The theme of this year’s Forum kept reminding us that we need to be strong. It’s our will and it’s what we want, President Waqa explained to journalists late Wednesday night.

That call was supported by Tuvalu’s Prime Minister, Enele Sopoaga, the host of next year’s Pacific Islands Forum.

“It has been a tradition to just note simply but this time we have appealed to Forum Leaders to endorse it so that we can walk the talk. “I am very happy that the language has moved to further strengthen the call by Pacific Island Countries that climate change is the single greatest threat to the livelihoods of Pacific Island peoples. We are not simply calling but urging all major emitters to immediately implement their Nationally Determined Contributions (NDCs) in accordance with the Paris Agreement, said PM Sopoaga.

He urged major emitters to step up for more robust, ambitious as possible and comprehensive NDCS to the COP24 in Poland in December this year.

“The main point there is to reach the 1.5 degrees Celsius. We now have the draft report of the IPCC on 1.5 degrees Celsius. If that cap is not going to be reached, there is going to be serious problems for countries like Tuvalu, probably going down by 2030.

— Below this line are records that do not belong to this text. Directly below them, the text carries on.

(* ===== verification/FrameCodec.v ===== *)
(** * The length-prefixed frame codec

    [src/protocol/frame_codec.cpp] and [include/mmo/protocol/frame_codec.h]: the
    message table, the encoder, and the incremental decoder of a TCP byte
    stream.

    Bytes are [Byte.byte]; a [std::vector<std::uint8_t>] is a list of them, and
    the out-parameter of [FrameDecoder::Next] is part of its result. *)

From Stdlib Require Import Strings.Byte.
From S2P Require Import Prelude.

Abbreviation byte := Byte.byte.

#[export] Instance byte_eq_dec : EqDecision byte := Byte.byte_eq_dec.

(** The value of a byte, and [static_cast<std::uint8_t>]. *)
Definition byte_to_Z (b : byte) : Z := Z.of_N (Byte.to_N b).
Definition byte_of_Z (z : Z) : byte :=
  default x00 (Byte.of_N (Z.to_N (u8 z))).

(** ** Data *)

Definition kFrameHeaderSize : Z := 8.
Definition kDefaultMaxPayloadSize : Z := 1024 * 1024.

Inductive MessageType :=
| kLoginRequest | kChatRequest | kMoveRequest | kHeartbeat
| kLoginResponse | kPlayerEnter | kPlayerLeave | kPlayerMove
| kChatBroadcast | kNearbyPlayers.

#[export] Instance MessageType_eq_dec : EqDecision MessageType.
Proof. solve_decision. Defined.

(** [static_cast<std::uint32_t>(type)] *)
Definition message_id_of (t : MessageType) : Z :=
  match t with
  | kLoginRequest => 1 | kChatRequest => 2 | kMoveRequest => 3 | kHeartbeat => 4
  | kLoginResponse => 101 | kPlayerEnter => 102 | kPlayerLeave => 103
  | kPlayerMove => 104 | kChatBroadcast => 105 | kNearbyPlayers => 106
  end.

(** The enumerator a 32-bit value denotes: the cases of a [switch] over
    [static_cast<MessageType>(id)], [None] standing for its default. *)
Definition message_type_of (id : Z) : option MessageType :=
  if id =? 1 then Some kLoginRequest
  else if id =? 2 then Some kChatRequest
  else if id =? 3 then Some kMoveRequest
  else if id =? 4 then Some kHeartbeat
  else if id =? 101 then Some kLoginResponse
  else if id =? 102 then Some kPlayerEnter
  else if id =? 103 then Some kPlayerLeave
  else if id =? 104 then Some kPlayerMove
  else if id =? 105 then Some kChatBroadcast
  else if id =? 106 then Some kNearbyPlayers
  else None.

Definition IsKnownMessageId (message_id : Z) : bool :=
  match message_type_of message_id with
  | Some kLoginRequest | Some kChatRequest | Some kMoveRequest
  | Some kHeartbeat | Some kLoginResponse | Some kPlayerEnter
  | Some kPlayerLeave | Some kPlayerMove | Some kChatBroadcast
  | Some kNearbyPlayers => true
  | None => false
  end.

Record Frame := mkFrame { message_id : Z; payload : list byte }.

#[export] Instance Frame_eq_dec : EqDecision Frame.
Proof. solve_decision. Defined.

(** A default-constructed [Frame]. *)
Definition empty_frame : Frame := {| message_id := 0; payload := [] |}.

Inductive DecodeStatus :=
| kFrameReady | kNeedMoreData | kPayloadTooLarge | kUnknownMessageId
| kDecoderFailed.

#[export] Instance DecodeStatus_eq_dec : EqDecision DecodeStatus.
Proof. solve_decision. Defined.

(** ** Network byte order *)

Definition ReadNetworkUint32 (data : list byte) : Z :=
  let at_ i := byte_to_Z (nth i data x00) in
  Z.lor (Z.lor (Z.lor (u32 (Z.shiftl (at_ 0%nat) 24)) (u32 (Z.shiftl (at_ 1%nat) 16)))
               (u32 (Z.shiftl (at_ 2%nat) 8)))
        (at_ 3%nat).

Definition AppendNetworkUint32 (output : list byte) (value : Z) : list byte :=
  output ++ [byte_of_Z (Z.land (Z.shiftr value 24) 255);
             byte_of_Z (Z.land (Z.shiftr value 16) 255);
             byte_of_Z (Z.land (Z.shiftr value 8) 255);
             byte_of_Z (Z.land value 255)].

Definition EncodeFrame (message_type : MessageType) (payload : list byte)
    (max_payload_size : Z) : Outcome (list byte) :=
  let message_id := message_id_of message_type in
  if negb (IsKnownMessageId message_id) then
    Throws (invalid_argument "unknown message ID")
  else if (max_payload_size <? size_of payload) || (UINT32_MAX <? size_of payload) then
    Throws (length_error "payload exceeds configured maximum")
  else
    let encoded := AppendNetworkUint32 [] (u32 (size_of payload)) in
    let encoded := AppendNetworkUint32 encoded message_id in
    Returns (encoded ++ payload).

(** ** The incremental decoder *)

Record FrameDecoder := mkFrameDecoder {
  max_payload_size_ : Z;
  buffer_ : list byte;
  read_offset_ : nat;
  failure_status_ : DecodeStatus;
  failed_ : bool
}.

Definition FrameDecoder_new (max_payload_size : Z) : Outcome FrameDecoder :=
  if max_payload_size =? 0 then
    Throws (invalid_argument "maximum payload size must be positive")
  else
    Returns {| max_payload_size_ := max_payload_size; buffer_ := [];
               read_offset_ := 0; failure_status_ := kNeedMoreData;
               failed_ := false |}.

(** [Append(data, size)]: [None] is a null [data]. *)
Definition Append_raw (d : FrameDecoder) (data : option (list byte)) (size : Z)
    : Outcome FrameDecoder :=
  if size =? 0 then Returns d
  else match data with
       | None => Throws (invalid_argument "data must not be null when size is positive")
       | Some data =>
           Returns {| max_payload_size_ := max_payload_size_ d;
                      buffer_ := buffer_ d ++ take (Z.to_nat size) data;
                      read_offset_ := read_offset_ d;
                      failure_status_ := failure_status_ d;
                      failed_ := failed_ d |}
       end.

(** [Append(std::vector)]: an empty vector may have a null [data()]. *)
Definition Append (d : FrameDecoder) (data : list byte) : Outcome FrameDecoder :=
  Append_raw d (match data with [] => None | _ => Some data end) (size_of data).

Definition BufferedBytes (d : FrameDecoder) : nat :=
  (length (buffer_ d) - read_offset_ d)%nat.

Definition Failed (d : FrameDecoder) : bool := failed_ d.
Definition FailureStatus (d : FrameDecoder) : DecodeStatus := failure_status_ d.

Definition Fail_ (d : FrameDecoder) (status : DecodeStatus) : DecodeStatus * FrameDecoder :=
  (status,
   {| max_payload_size_ := max_payload_size_ d; buffer_ := buffer_ d;
      read_offset_ := read_offset_ d; failure_status_ := status; failed_ := true |}).

Definition Compact (d : FrameDecoder) : FrameDecoder :=
  if (read_offset_ d =? length (buffer_ d))%nat then
    {| max_payload_size_ := max_payload_size_ d; buffer_ := []; read_offset_ := 0;
       failure_status_ := failure_status_ d; failed_ := failed_ d |}
  else if (4096 <=? Z.of_nat (read_offset_ d))
          && (size_of (buffer_ d) <=? Z.of_nat (read_offset_ d) * 2) then
    {| max_payload_size_ := max_payload_size_ d;
       buffer_ := drop (read_offset_ d) (buffer_ d); read_offset_ := 0;
       failure_status_ := failure_status_ d; failed_ := failed_ d |}
  else d.

Definition Next (d : FrameDecoder) (frame : Frame)
    : DecodeStatus * Frame * FrameDecoder :=
  if failed_ d then (kDecoderFailed, frame, d)
  else
    let available := Z.of_nat (BufferedBytes d) in
    if available <? kFrameHeaderSize then (kNeedMoreData, frame, d)
    else
      let header := drop (read_offset_ d) (buffer_ d) in
      let payload_size := ReadNetworkUint32 header in
      let message_id := ReadNetworkUint32 (drop 4 header) in
      if max_payload_size_ d <? payload_size then
        let '(status, d) := Fail_ d kPayloadTooLarge in (status, frame, d)
      else if negb (IsKnownMessageId message_id) then
        let '(status, d) := Fail_ d kUnknownMessageId in (status, frame, d)
      else
        let frame_size := kFrameHeaderSize + payload_size in
        if available <? frame_size then (kNeedMoreData, frame, d)
        else
          let frame :=
            {| message_id := message_id;
               payload := take (Z.to_nat payload_size)
                            (drop (read_offset_ d + Z.to_nat kFrameHeaderSize) (buffer_ d)) |} in
          (kFrameReady, frame,
           Compact {| max_payload_size_ := max_payload_size_ d; buffer_ := buffer_ d;
                      read_offset_ := read_offset_ d + Z.to_nat frame_size;
                      failure_status_ := failure_status_ d; failed_ := failed_ d |}).

Definition Reset_ (d : FrameDecoder) : FrameDecoder :=
  {| max_payload_size_ := max_payload_size_ d; buffer_ := []; read_offset_ := 0;
     failure_status_ := kNeedMoreData; failed_ := false |}.

(** The decoding loop of the decoder's clients: [Next] until it stops being
    [kFrameReady], with the frames it gave. Each frame takes at least the eight
    header bytes, so a fuel of the buffered bytes is never exhausted
    ([drain_fuel_enough]). *)
Fixpoint drain_fuel (fuel : nat) (d : FrameDecoder) : list Frame * DecodeStatus * FrameDecoder :=
  match fuel with
  | O => ([], kNeedMoreData, d)
  | S fuel =>
      match Next d empty_frame with
      | (kFrameReady, f, d) =>
          let '(fs, status, d) := drain_fuel fuel d in (f :: fs, status, d)
      | (status, _, d) => ([], status, d)
      end
  end.

Definition DrainFrames (d : FrameDecoder) : list Frame * DecodeStatus * FrameDecoder :=
  drain_fuel (S (BufferedBytes d)) d.

(** ** Bytes and 32-bit words *)

Lemma byte_to_Z_range b : 0 <= byte_to_Z b < 256.
Proof. unfold byte_to_Z. pose proof (Byte.to_N_bounded b). lia. Qed.

Lemma byte_to_of_Z z : byte_to_Z (byte_of_Z z) = u8 z.
Proof.
  unfold byte_of_Z, byte_to_Z, u8.
  assert (0 <= z mod 2 ^ 8 < 256) as Hr by (by apply Z.mod_pos_bound).
  generalize dependent (z mod 2 ^ 8). intros y Hr.
  destruct (Byte.of_N (Z.to_N y)) as [b|] eqn:E; simpl.
  - apply Byte.to_of_N in E. rewrite E. lia.
  - apply Byte.of_N_None_iff in E. lia.
Qed.

Lemma byte_to_Z_inj b1 b2 : byte_to_Z b1 = byte_to_Z b2 → b1 = b2.
Proof.
  unfold byte_to_Z. intros E%N2Z.inj.
  pose proof (Byte.of_to_N b1) as E1. pose proof (Byte.of_to_N b2) as E2.
  rewrite E in E1. congruence.
Qed.

Lemma byte_of_to_Z b : byte_of_Z (byte_to_Z b) = b.
Proof.
  apply byte_to_Z_inj. rewrite byte_to_of_Z. apply Z.mod_small, byte_to_Z_range.
Qed.

Lemma land_255 z : Z.land z 255 = z mod 2 ^ 8.
Proof. change 255 with (Z.ones 8). by apply Z.land_ones. Qed.

(** The word read is the big-endian value of its first four bytes. *)
Lemma ReadNetworkUint32_value b0 b1 b2 b3 rest :
  ReadNetworkUint32 (b0 :: b1 :: b2 :: b3 :: rest)
  = byte_to_Z b0 * 2 ^ 24 + byte_to_Z b1 * 2 ^ 16 + byte_to_Z b2 * 2 ^ 8 + byte_to_Z b3.
Proof.
  pose proof (byte_to_Z_range b0). pose proof (byte_to_Z_range b1).
  pose proof (byte_to_Z_range b2). pose proof (byte_to_Z_range b3).
  unfold ReadNetworkUint32; cbn [nth].
  rewrite (u32_small (Z.shiftl (byte_to_Z b0) 24)),
    (u32_small (Z.shiftl (byte_to_Z b1) 16)), (u32_small (Z.shiftl (byte_to_Z b2) 8))
    by (unfold is_u32; rewrite Z.shiftl_mul_pow2 by lia; lia).
  rewrite !(Z.shiftl_mul_pow2 (byte_to_Z b1)), !(Z.shiftl_mul_pow2 (byte_to_Z b2)) by lia.
  rewrite (lor_shiftl_add (byte_to_Z b0) (byte_to_Z b1 * 2 ^ 16) 24) by lia.
  replace (byte_to_Z b0 * 2 ^ 24 + byte_to_Z b1 * 2 ^ 16)
    with (Z.shiftl (byte_to_Z b0 * 2 ^ 8 + byte_to_Z b1) 16)
    by (rewrite Z.shiftl_mul_pow2 by lia; lia).
  rewrite lor_shiftl_add by lia.
  replace ((byte_to_Z b0 * 2 ^ 8 + byte_to_Z b1) * 2 ^ 16 + byte_to_Z b2 * 2 ^ 8)
    with (Z.shiftl ((byte_to_Z b0 * 2 ^ 8 + byte_to_Z b1) * 2 ^ 8 + byte_to_Z b2) 8)
    by (rewrite Z.shiftl_mul_pow2 by lia; lia).
  rewrite lor_shiftl_add by lia. rewrite ?Z.shiftl_mul_pow2 by lia. lia.
Qed.

Lemma ReadNetworkUint32_range l : is_u32 (ReadNetworkUint32 l).
Proof.
  assert (ReadNetworkUint32 l =
    ReadNetworkUint32 [nth 0 l x00; nth 1 l x00; nth 2 l x00; nth 3 l x00]) as -> by done.
  rewrite ReadNetworkUint32_value. unfold is_u32.
  pose proof (byte_to_Z_range (nth 0 l x00)). pose proof (byte_to_Z_range (nth 1 l x00)).
  pose proof (byte_to_Z_range (nth 2 l x00)). pose proof (byte_to_Z_range (nth 3 l x00)).
  lia.
Qed.

Lemma AppendNetworkUint32_app out v :
  AppendNetworkUint32 out v = out ++ AppendNetworkUint32 [] v.
Proof. done. Qed.

Lemma length_AppendNetworkUint32 v : length (AppendNetworkUint32 [] v) = 4%nat.
Proof. done. Qed.

Lemma Read_Append_uint32 v rest :
  is_u32 v → ReadNetworkUint32 (AppendNetworkUint32 [] v ++ rest) = v.
Proof.
  intros Hv. unfold is_u32 in Hv. cbn [AppendNetworkUint32 app].
  rewrite ReadNetworkUint32_value, !byte_to_of_Z, !land_255. unfold u8.
  rewrite !Zmod_mod, !Z.shiftr_div_pow2 by lia.
  change (2 ^ 24) with 16777216; change (2 ^ 16) with 65536; change (2 ^ 8) with 256.
  Z.div_mod_to_equations. lia.
Qed.

Lemma Append_Read_uint32 b0 b1 b2 b3 rest :
  AppendNetworkUint32 [] (ReadNetworkUint32 (b0 :: b1 :: b2 :: b3 :: rest)) = [b0; b1; b2; b3].
Proof.
  rewrite ReadNetworkUint32_value. cbn [AppendNetworkUint32 app].
  pose proof (byte_to_Z_range b0). pose proof (byte_to_Z_range b1).
  pose proof (byte_to_Z_range b2). pose proof (byte_to_Z_range b3).
  rewrite !land_255, !Z.shiftr_div_pow2 by lia.
  assert (∀ z b, z mod 2 ^ 8 = byte_to_Z b → byte_of_Z (z mod 2 ^ 8) = b) as Hb.
  { intros z b ->. apply byte_of_to_Z. }
  change (2 ^ 24) with 16777216; change (2 ^ 16) with 65536; change (2 ^ 8) with 256.
  change (2 ^ 8) with 256 in Hb.
  repeat f_equal; apply Hb; Z.div_mod_to_equations; lia.
Qed.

“2030 is not far away because while our grandchildren will still be growing up, part of our islands, Kiribati and may be Nauru will be submerged based on those predictions.

That is why we are urging the international communities to urgently implement your NDCs so we can get more emission reductions, said the Tuvalu leader. He said the issue is serious for Smaller Island Nations of the Forum because it’s a matter of survival for them.

“We cannot go on being complacent sitting here in the name of consensus waiting for others to downgrade the importance of doing that. We need to continue to push on, using the Boe Declaration, not only at the Forum but COP24 to situate it there.

Pacific Leaders have also requested the United Nations Secretary General to appoint a Special Adviser on climate change and security. They’ve also asked the IN to appoint a special rapporteur to produce regular review of global, regional and national security threats caused by climate change.

“We want to raise the level of importance we place on climate change to the United Nations because we feel it is not getting that recognition. This representative will be able to utilise the experiences of our nations in the Pacific and provide a pathway to the highest level in the hope that our issues are addressed at the highest level of the UN, explained President Waqa.

Marise Payne, Australia’s new Foreign Affairs Minister said her government supports the Boe Declaration particularly supporting the Pacific on issues around transnational crimes and cyber security.

“The biggest thing in the Boe Declaration is that it is a regional security declaration and that all the member countries who have joined understand that climate change is a priority issue for Pacific countries. As well as initiatives related to climate change we also discussed at great length issues around regional security like transnational crime and this is related to the work of the Pacific Maritime Security Programme that we are assisting Forum Island countries. Transnational crimes can manifest itself in many ways and they are the emerging threats.

“What the declaration enables us to do to be flexible and responsive to those threats and to identify them as come upon us. It also mentions specifically cyber security and we know that cyber security is key for the safety and integrity of nations, their systems and their commercial activities that can be vulnerable from threats from people, Minister Payne told PACNEWS while launching the new fisheries surveillance aircraft for the Pacific Islands Forum Fisheries Agency (FFA) launched in Nauru Wednesday.

Pacific Islands Forum Leaders later affixed the imprint of their palm on cement on the beautiful Western Bay area, overlooking the sea in Boe District, as their endorsement of the new regional security agreement. Leaders have tasked the Forum Secretariat in Suva to draw up an Implementation Plan to support the new regional security declaration, by November 2018.